The design is apt for rendering instant learning and response selections as it allows data to form patterns that can be matched, given weights, and synthesized.

Using the time stamp of each data record, relationships are built between data based on the hierarchical design, allowing the machine to extract patterns on the fly. Using the strength of the node and its cumulative weight, the machine may prioritize which response to select. The diagram below illustrates how a pattern may get highlighted (based on the focus rule) and how it can detect possible associations that help the machine predict the possible outcomes of a repetitive path. The depth of repetition is used to achieve a confirmation state once it attains a certain threshold.

The simplicity demonstrated in selecting an outcome involves simply following the relationship trail. This method may assist in arriving at decisions instantaneously, without having to parse through redundant computational steps.
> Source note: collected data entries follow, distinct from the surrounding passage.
(** [a < 0], after [ToNumber]. *)
Definition lt_zero (a : JsArg) : bool :=
  match a with
  | Num q => Z.ltb (Qnum q) 0
  | Infinity negative => negative
  | _ => false
  end.

Definition truncate (q : Q) : Z := Z.quot (Qnum q) (Zpos (Qden q)).

(** [ToIntegerOrInfinity]; [None] stands for an infinity. *)
Definition toIntegerOrInfinity (a : JsArg) : option Z :=
  match a with
  | Num q => Some (truncate q)
  | Infinity _ => None
  | _ => Some 0
  end.

(** [+x.toFixed(fractionDigits)] in exact arithmetic: [x] rounded to [f]
    decimals, halves away from zero; [None] is the [RangeError] of a digit
    count outside 0..100, which is thrown before [x] is looked at.  From
    10^21 on [toFixed] prints the number itself.  A double is rounded by
    its binary value, which need not round as the decimal it was written
    as: the digits this function gives are those of the code where the
    decimal arithmetic is exact in binary too, and nothing is stated
    about the digits elsewhere. *)
Definition toFixed (x : Q) (fractionDigits : JsArg) : option Q :=
  match toIntegerOrInfinity fractionDigits with
  | None => None
  | Some f =>
      if (f <? 0) || (100 <? f) then None
      else if Qle_bool (inject_Z (10 ^ 21)) (Qabs x) then Some (Qred x)
      else
        let scale := 10 ^ f in
        let n := Qfloor (Qabs x * inject_Z scale + (1 # 2)) in
        Some (Qred (inject_Z (Z.sgn (Qnum x) * n) / inject_Z scale))
  end.

(** [l.reduce((p, c) => p + c, 0)]. *)
Definition sum (l : list Q) : Q := fold_left Qplus l 0%Q.

End JsNumber.

(** [number | Record<string, number>]: what a key of [rates] holds. *)
Inductive Rate : Type :=
| Scalar (q : Q)
| PerCurrency (m : JsObject.t Q).

Definition Rates : Type := JsObject.t Rate.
To achieve such rapid processing, the data model for AI needs to be centered around the primary node and cascade down to its inputs in order to form clusters in run-time across any dimensions, just by pivoting at the node. For run time pattern detection, data and its relationships are converted to a string. These strings are used to match with the incoming data set, and the differences and similarities are further used for sub-classification and labeling.